When Logan had noticed her, started talking to her, she had felt as if she trembled on the verge of something else. Something exciting and serious. He was her first, serious love. They’d dated, kissed, made naïve, whispered plans for their future. They were in love and the rest of the world hadn’t mattered. Until it intruded on them.

Sarah huddled deeper in the blanket. Since she had come back to Millars Crossing she had other information to work with, other experiences. She still wasn’t sure what to do with this all, how to fit it into her life.

The horses sped up, just a bit, then turned onto another trail. The trees hung low, shedding showers of snow as they passed.

“Where are we going?” Sarah finally asked, breaking the silence.

“You’ll see.”

No sooner had he spoken than the trees suddenly gave way to an open field. Logan turned the horses toward the edge of the field and when they stopped, Sarah felt perched on the edge of an unknown and dangerous world.

They stood on the edge of a sheer cliff dropping over a hundred feet then sloping away to the deep, wide valley. The river that had cut the valley spooled out below them, a wide band of white broken by a few tree-dotted islands.

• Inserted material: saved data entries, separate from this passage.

(** ** Adding a message *)

(** X3. [addMessage] puts the message at the end of the conversation the
    identifier names: that conversation's messages are the old ones followed
    by the message, which is now its last message; every conversation with
    another identifier is in the new list as it was. *)
Theorem addMessage_appends (conversationId : string) (message : ChatMessage)
    (o : Oracle) (s : Store) (conv : Conversation) :
  find_conv conversationId (conversations s) = Some conv →
  let s' := addMessage conversationId message o s in
  (∃ conv', find_conv conversationId (conversations s') = Some conv'
            ∧ messages conv' = messages conv ++ [message]
            ∧ createdAt conv' = createdAt conv
            ∧ updatedAt conv' = now o)
  ∧ last_message conversationId s' = Some message
  ∧ (∀ other, other ∈ conversations s → conv_id other ≠ conversationId →
       other ∈ conversations s').
Proof.
  intros Hfind. simpl. unfold addMessage. cbv zeta. simpl.
  pose proof Hfind as Hfind'. apply find_conv_Some in Hfind' as [_ Hid].
  assert (∀ c : Conversation,
            conv_id
              (if bool_decide (conv_id c = conversationId)
               then conv_with_updatedAt
                      (conv_with_title
                         (conv_with_messages c (messages c ++ [message]))
                         (if bool_decide (title c = "New Conversation")
                             && bool_decide
                                  (length (messages c ++ [message]) = 1%nat)
                          then generateTitle (messages c ++ [message])
                          else title c))
                      (now o)
               else c) = conv_id c) as Hkeeps
    by (intros c; by case_bool_decide).
  split_and!.
  - rewrite find_conv_fmap by exact Hkeeps. rewrite Hfind. simpl.
    rewrite bool_decide_eq_true_2 by done. eexists. by split_and!.
  - unfold last_message. simpl.
    rewrite find_conv_fmap by exact Hkeeps. rewrite Hfind. simpl.
    rewrite bool_decide_eq_true_2 by done. simpl.
    unfold last_of. rewrite length_app. simpl.
    replace (length (messages conv) + 1 - 1)%nat
      with (length (messages conv)) by lia.
    by apply list_lookup_middle.
  - intros other Hin Hother. apply list_elem_of_fmap.
    exists other. split; [|done]. by rewrite bool_decide_eq_false_2.
Qed.

Lemma addMessage_appends_example :
  last_message "s1"
    (addMessage "s1" (sample_message "m2" User "hello") sample_oracle
       streaming_store)
  = Some (sample_message "m2" User "hello").
Proof.
  apply (proj1 (proj2 (addMessage_appends "s1"
           (sample_message "m2" User "hello") sample_oracle streaming_store
           (sample_conversation "s1" [sample_message "m1" Assistant "Hi"])
           eq_refl))).
Defined.

(** X4. [addMessage] changes a title in one case only: the conversation is
    still called "New Conversation" and has no message yet; the title is
    then generated from the message. In particular a conversation created
    with another title (the event hook uses "New Chat") keeps it. *)
Theorem addMessage_title (conversationId : string) (message : ChatMessage)
    (o : Oracle) (s : Store) (conv conv' : Conversation) :
  find_conv conversationId (conversations s) = Some conv →
  find_conv conversationId
    (conversations (addMessage conversationId message o s)) = Some conv' →
  (title conv = "New Conversation" → messages conv = [] →
   title conv' = generateTitle [message])
  ∧ (title conv ≠ "New Conversation" ∨ messages conv ≠ [] →
     title conv' = title conv).
Proof.
  intros Hfind. unfold addMessage. cbv zeta. simpl.
  pose proof Hfind as Hfind'. apply find_conv_Some in Hfind' as [_ Hid].
  rewrite find_conv_fmap by (intros c; by case_bool_decide).
  rewrite Hfind. simpl. rewrite bool_decide_eq_true_2 by done.
  intros [= <-]. simpl. split.
  - intros -> ->. done.
  - intros [Htitle | Hmsgs].
    + by rewrite bool_decide_eq_false_2.
    + rewrite (bool_decide_eq_false_2 (length _ = 1%nat)).
      * by rewrite andb_false_r.
      * rewrite length_app. simpl. destruct (messages conv); [done|].
        simpl. lia.
Qed.

Lemma addMessage_title_example :
  ∃ conv',
    find_conv "s1"
      (conversations
         (addMessage "s1" (sample_message "m2" User "hello") sample_oracle
            streaming_store)) = Some conv'
    ∧ title conv' = "New Chat".
Proof.
  eexists. split; [reflexivity|].
  apply (proj2 (addMessage_title "s1" (sample_message "m2" User "hello")
                  sample_oracle streaming_store
                  (sample_conversation "s1"
                     [sample_message "m1" Assistant "Hi"])
                  _ eq_refl eq_refl)).
  left. discriminate.
Defined.

(** ** Identifiers that name no conversation *)

Lemma fmap_conv_unnamed (id : string) (f g : Conversation → Conversation)
    (convs : list Conversation) :
  id ∉ ids convs →
  (λ conv, if bool_decide (conv_id conv = id) then f conv else g conv)
    <$> convs
  = g <$> convs.
Proof.
  intros Hid. apply list_fmap_ext. intros i conv Hconv.
  rewrite bool_decide_eq_false_2; [done|]. intros Heq. apply Hid.
  apply list_elem_of_fmap. exists conv. split; [done|].
  by eapply list_elem_of_lookup_2.
Qed.

(** X5. The six actions that address one conversation through [map] leave
    the whole state as it is when the identifier names no conversation:
    [updateConversationTitle], [updateConversationMode], [toggleFavorite],
    [setSessionLoading], [addDisconnectionWarning] and [addMessage]. *)
Theorem actions_on_unnamed_id (id : string) (s : Store) (o : Oracle)
    (text : string) (loading : bool) (message : ChatMessage) :
  id ∉ ids (conversations s) →
  updateConversationTitle id text o s = s
  ∧ updateConversationMode id text o s = s
  ∧ toggleFavorite id o s = s
  ∧ setSessionLoading id loading s = s
  ∧ addDisconnectionWarning id o s = s
  ∧ addMessage id message o s = s.
Proof.
  intros Hid.
  unfold updateConversationTitle, updateConversationMode, toggleFavorite,
    setSessionLoading, addDisconnectionWarning, addMessage. cbv zeta.
  split_and!;
    rewrite (fmap_conv_unnamed id _ (λ conv, conv)) by done;
    rewrite list_fmap_id; apply set_conversations_same.
Qed.

Lemma actions_on_unnamed_id_example :
  updateConversationTitle "gone" "t" sample_oracle streaming_store
  = streaming_store
  ∧ addMessage "gone" (sample_message "m2" User "hello") sample_oracle
      streaming_store
    = streaming_store.
Proof.
  assert ("gone" ∉ ids (conversations streaming_store)) as Hgone.
  { simpl. intros Hin. apply elem_of_cons in Hin as [Heq|Hin];
      [discriminate Heq | by apply elem_of_nil in Hin]. }
  split.
  - apply (proj1 (actions_on_unnamed_id "gone" streaming_store sample_oracle
                    "t" true (sample_message "m2" User "hello") Hgone)).
  - apply (proj2 (proj2 (proj2 (proj2 (proj2
             (actions_on_unnamed_id "gone" streaming_store sample_oracle
                "t" true (sample_message "m2" User "hello") Hgone)))))).
Defined.

Lemma filter_unnamed (id : string) (convs : list Conversation) :
  id ∉ ids convs →
  filter (λ conv : Conversation, conv_id conv ≠ id) convs = convs.
Proof.
  unfold ids. induction convs as [|c convs IH]; [done|].
  rewrite fmap_cons, not_elem_of_cons. intros [Hne Hrest].
  rewrite filter_cons_True by congruence. by rewrite IH.
Qed.

(** X6. [deleteConversation] with an identifier that names no conversation
    keeps the list, yet it still moves the current identifier when that is
    the identifier given (a conversation selected from the history is current
    without being in the list): the current identifier becomes that of the
    first conversation, or null on an empty list. Otherwise the state is
    unchanged. *)
Theorem deleteConversation_unnamed (id : string) (s : Store) :
  id ∉ ids (conversations s) →
  conversations (deleteConversation id s) = conversations s
  ∧ (currentConversationId s = Some id →
     currentConversationId (deleteConversation id s)
     = conv_id <$> head (conversations s))
  ∧ (currentConversationId s ≠ Some id → deleteConversation id s = s).
Proof.
  intros Hid. unfold deleteConversation. cbv zeta.
  rewrite (filter_unnamed id _ Hid). simpl. split_and!.
  - done.
  - intros Hcur. rewrite bool_decide_eq_true_2 by done.
    by destruct (conversations s).
  - intros Hcur. rewrite bool_decide_eq_false_2 by done. by destruct s.
Qed.

Lemma deleteConversation_unnamed_example :
  let s := selectHistoryConversation (sample_conversation "old" [])
             streaming_store in
  currentConversationId s = Some "old"
  ∧ currentConversationId (deleteConversation "old" s) = Some "s1".
Proof.
  split; [reflexivity|].
  assert ("old" ∉ ids (conversations
                         (selectHistoryConversation
                            (sample_conversation "old" []) streaming_store)))
    as Hold.
  { simpl. intros Hin. apply elem_of_cons in Hin as [Heq|Hin];
      [discriminate Heq | by apply elem_of_nil in Hin]. }
  apply (proj1 (proj2 (deleteConversation_unnamed "old"
           (selectHistoryConversation (sample_conversation "old" [])
              streaming_store) Hold))).
  reflexivity.
Defined.

(** Reduces a pointwise relation between a list and its image under [map] to
    one conversation [conv]. *)
Ltac each_conversation conv :=
  apply Forall2_fmap_r, Forall_Forall2_diag, Forall_forall;
  intros conv _; unfold compose; cbv beta zeta.

(** ** Favourites *)

(** X7. Toggling the favourite flag of a conversation twice gives every
    conversation its flag, messages, title and mode back (an absent flag
    counting as false); only [updatedAt] of the named ones has moved. *)
Theorem toggleFavorite_twice (id : string) (o1 o2 : Oracle) (s : Store) :
  let s2 := toggleFavorite id o2 (toggleFavorite id o1 s) in
  Forall2
    (λ conv conv2,
       conv_id conv2 = conv_id conv
       ∧ default false (isFavorite conv2) = default false (isFavorite conv)
       ∧ messages conv2 = messages conv
       ∧ title conv2 = title conv
       ∧ mode conv2 = mode conv
       ∧ (conv_id conv ≠ id → conv2 = conv))
    (conversations s) (conversations s2).
Proof.
  simpl. unfold toggleFavorite. simpl. rewrite <- list_fmap_compose.
  each_conversation conv.
  destruct (decide (conv_id conv = id)) as [Hid|Hid].
  - rewrite (bool_decide_eq_true_2 _ Hid). simpl.
    rewrite (bool_decide_eq_true_2 _ Hid). simpl.
    rewrite negb_involutive. by split_and!.
  - rewrite (bool_decide_eq_false_2 _ Hid).
    rewrite (bool_decide_eq_false_2 _ Hid). by split_and!.
Qed.

(** ** What the actions keep *)

Lemma update_last_message_ids (upd : ChatMessage → ChatMessage)
    (cid : string) (opts : option UpdateOpts) (o : Oracle) (s : Store) :
  (∀ m, msg_id (upd m) = msg_id m) →
  Forall2
    (λ conv conv', conv_id conv' = conv_id conv
                   ∧ message_ids (messages conv') = message_ids (messages conv))
    (conversations s) (conversations (update_last upd cid opts o s)).
Proof.
  intros Hupd. unfold update_last. simpl.
  each_conversation conv.
  destruct (_ && _); [|done].
  destruct (messages conv !! _) as [m|] eqn:Hm; [|done].
  assert (message_ids (<[(length (messages conv) - 1)%nat := upd m]>
                          (messages conv))
          = message_ids (messages conv)) as Hids.
  { unfold message_ids. rewrite list_fmap_insert, Hupd.
    apply list_insert_id. by rewrite list_lookup_fmap, Hm. }
  by destruct (opts_streaming opts).
Qed.

(** X8. No action but [createConversation] (and its helper) and
    [deleteConversation] changes which conversations there are: the
    identifiers of the list stay the same, in the same order. *)
Theorem actions_keep_the_list (a : Action) (o : Oracle) (s : Store) :
  keeps_list a = true →
  ids (conversations (act a o s)) = ids (conversations s).
Proof.
  intros Hkeeps.
  destruct a; try discriminate Hkeeps; cbn [act];
    try (unfold updateLastMessage, updateLastMessageReasoning,
           updateLastMessageToolOutput; by apply update_last_ids);
    try done;
    simpl; apply ids_map; intros conv; by case_bool_decide.
Qed.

Sarah had grown up with the river just a short drive away, had crossed over the bridge spanning it a thousand times, had walked along its edge as a young girl, throwing sticks into it to watch them being carried away downstream. But she had never experienced the immense depth and width of the valley the river had carved over the centuries.

“This is amazing,” she whispered, hardly daring to speak, hardly daring to break the peace that had descended as soon as the horses stopped.

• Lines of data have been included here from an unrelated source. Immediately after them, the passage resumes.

(** * Falcon 9 second stage debris capture: mission orchestrator and subsystems

    A shallow embedding of [falcon9_debris_capture] (config.py,
    subsystems/power_system.py, subsystems/propulsion.py,
    subsystems/grabbing_system.py, ai_brain.py) and the properties of its
    specification.

    Numbers.  The program computes with Python numbers and numpy float64
    arrays.  They are modelled here by the real numbers [R]: rounding,
    overflow, NaN and the int/float distinction are idealised away, and
    [np.inf] is a separate value of [ExtR].  Every statement below is a
    statement about this real-number reading of the code, except those
    on [Binary64], which holds the arithmetic of the power and propulsion
    systems in binary64 as the program runs it.

    State.  Each Python object with mutable fields is a record; a method
    that mutates [self] takes the record and returns the updated record
    next to its return value. *)

From Stdlib Require Import Reals Lra List String Bool PeanoNat Lia.
From Stdlib Require Import Permutation.
From Stdlib Require Import ZArith.
From Stdlib Require PrimFloat FloatOps SpecFloat.
Import ListNotations.

Open Scope string_scope.
Open Scope list_scope.
Open Scope R_scope.

(** ** Comparisons as booleans *)

Definition Rltb (a b : R) : bool := if Rlt_dec a b then true else false.
Definition Rleb (a b : R) : bool := if Rle_dec a b then true else false.
Definition Rgtb (a b : R) : bool := Rltb b a.
Definition Rgeb (a b : R) : bool := Rleb b a.

(** ** config.py *)

Module Config.
Definition LQR_COARSE_THRESHOLD : R := 500.
Definition MPC_FINE_THRESHOLD : R := 5.
Definition SLIDING_CAPTURE_THRESHOLD : R := 1 / 100.
Definition CAPTURE_TOLERANCE_MM : R := 1.

Definition BATTERY_CAPACITY_KWH : R := 50.
Definition BATTERY_EFFICIENCY : R := 95 / 100.
Definition MAX_DISCHARGE_RATE_KW : R := 10.

Definition MAIN_RCS_THRUST_N : R := 450.
Definition VERNIER_RCS_THRUST_N : R := 50.
Definition RCS_ISP : R := 300.

Definition NET_DEPLOYMENT_TIME_S : R := 3.
Definition NET_RETRACTION_TIME_S : R := 5.
Definition MAX_DEBRIS_MASS_KG : R := 500.
End Config.
Import Config.

(** ** Three-component arrays and [np.linalg.norm] *)

Record Vec3 : Type := mkVec3 { cx : R; cy : R; cz : R }.

Definition zeros3 : Vec3 := mkVec3 0 0 0.

(** [k * v] and [v * k] for a scalar [k] and an array [v]. *)
Definition vscale (k : R) (v : Vec3) : Vec3 :=
  mkVec3 (k * cx v) (k * cy v) (k * cz v).

(** [v / k]. *)
Definition vdiv (v : Vec3) (k : R) : Vec3 :=
  mkVec3 (cx v / k) (cy v / k) (cz v / k).

(** [a - b]. *)
Definition vsub (a b : Vec3) : Vec3 :=
  mkVec3 (cx a - cx b) (cy a - cy b) (cz a - cz b).

(** [np.linalg.norm(v)]: the Euclidean norm. *)
Definition norm (v : Vec3) : R :=
  sqrt (cx v * cx v + cy v * cy v + cz v * cz v).

(** The six-component state [x, y, z, vx, vy, vz]; [state[:3]] is [st_pos]. *)
Record StateVec : Type := mkState { st_pos : Vec3; st_vel : Vec3 }.

(** A distance that may be [np.inf]. *)
Inductive ExtR : Type :=
| Fin (r : R)
| Inf.

(** [r < e] for a finite [r]. *)
Definition lt_ext (r : R) (e : ExtR) : bool :=
  match e with
  | Fin b => Rltb r b
  | Inf => true
  end.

Logan wound the reins around a post and sat back, his dark eyes sweeping over the valley, lit by the ghostly light of the moon. “I come here whenever I need to think,” he said, his voice growing quiet, almost reverent. “I’ve spent a lot of time sitting here. Dreaming.”

“What dreams did you have, Logan?”

“You’ve heard them all.”

“Things have changed in our lives. Surely your dreams have, as well.”